### Aim of the exercise
Below are entries; output exactly the lines from the one with "cmdPay env net now chat u w" to the one with "Returned tt ->", both included, and nothing else.

Stored items:
********************

Lemma X21_queries_leave_ledger_witness :
  let env : Env := envSunday in
  let net : Net := netUp in
  let now : Z := sat2259 in
  let chat : Z := 1001 in
  let u : string := "1001" in
  let w : World := (worked envSunday) in
  let total := sumZ (snd <$> weekDayTotals env (store w) now u) in
  (exists r lines,
     reportRate env u w = (w, Returned r)
     /\ length lines = 7%nat
     /\ cmdPay env net now chat u w
        = sendMessage net chat
            (WeekTotal (fmtHM total) (minutes total) r (dollarsFromMs total r)) w
     /\ cmdWeek env net now chat u w
        = sendMessage net chat
            (ThisWeek (fmtHM total) (minutes total) r (dollarsFromMs total r) lines) w)
  /\ Forall (fun c : M World unit =>
       store (fst (c w)) = store w
       /\ (snd (c w) = Returned tt ->
           exists call, outbox (fst (c w)) = outbox w ++ [call] /\ to call = chat)
       /\ (forall e, snd (c w) = Thrown e -> outbox (fst (c w)) = outbox w))
     [cmdToday env net now chat u; cmdWeek env net now chat u; cmdPay env net now chat u].
Proof.
  intros env net now chat u w.
  exact (X21_queries_leave_ledger env net now chat u w).
Defined.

********************

### Written answer
     /\ cmdPay env net now chat u w
        = sendMessage net chat
            (WeekTotal (fmtHM total) (minutes total) r (dollarsFromMs total r)) w
     /\ cmdWeek env net now chat u w
        = sendMessage net chat
            (ThisWeek (fmtHM total) (minutes total) r (dollarsFromMs total r) lines) w)
  /\ Forall (fun c : M World unit =>
       store (fst (c w)) = store w
       /\ (snd (c w) = Returned tt ->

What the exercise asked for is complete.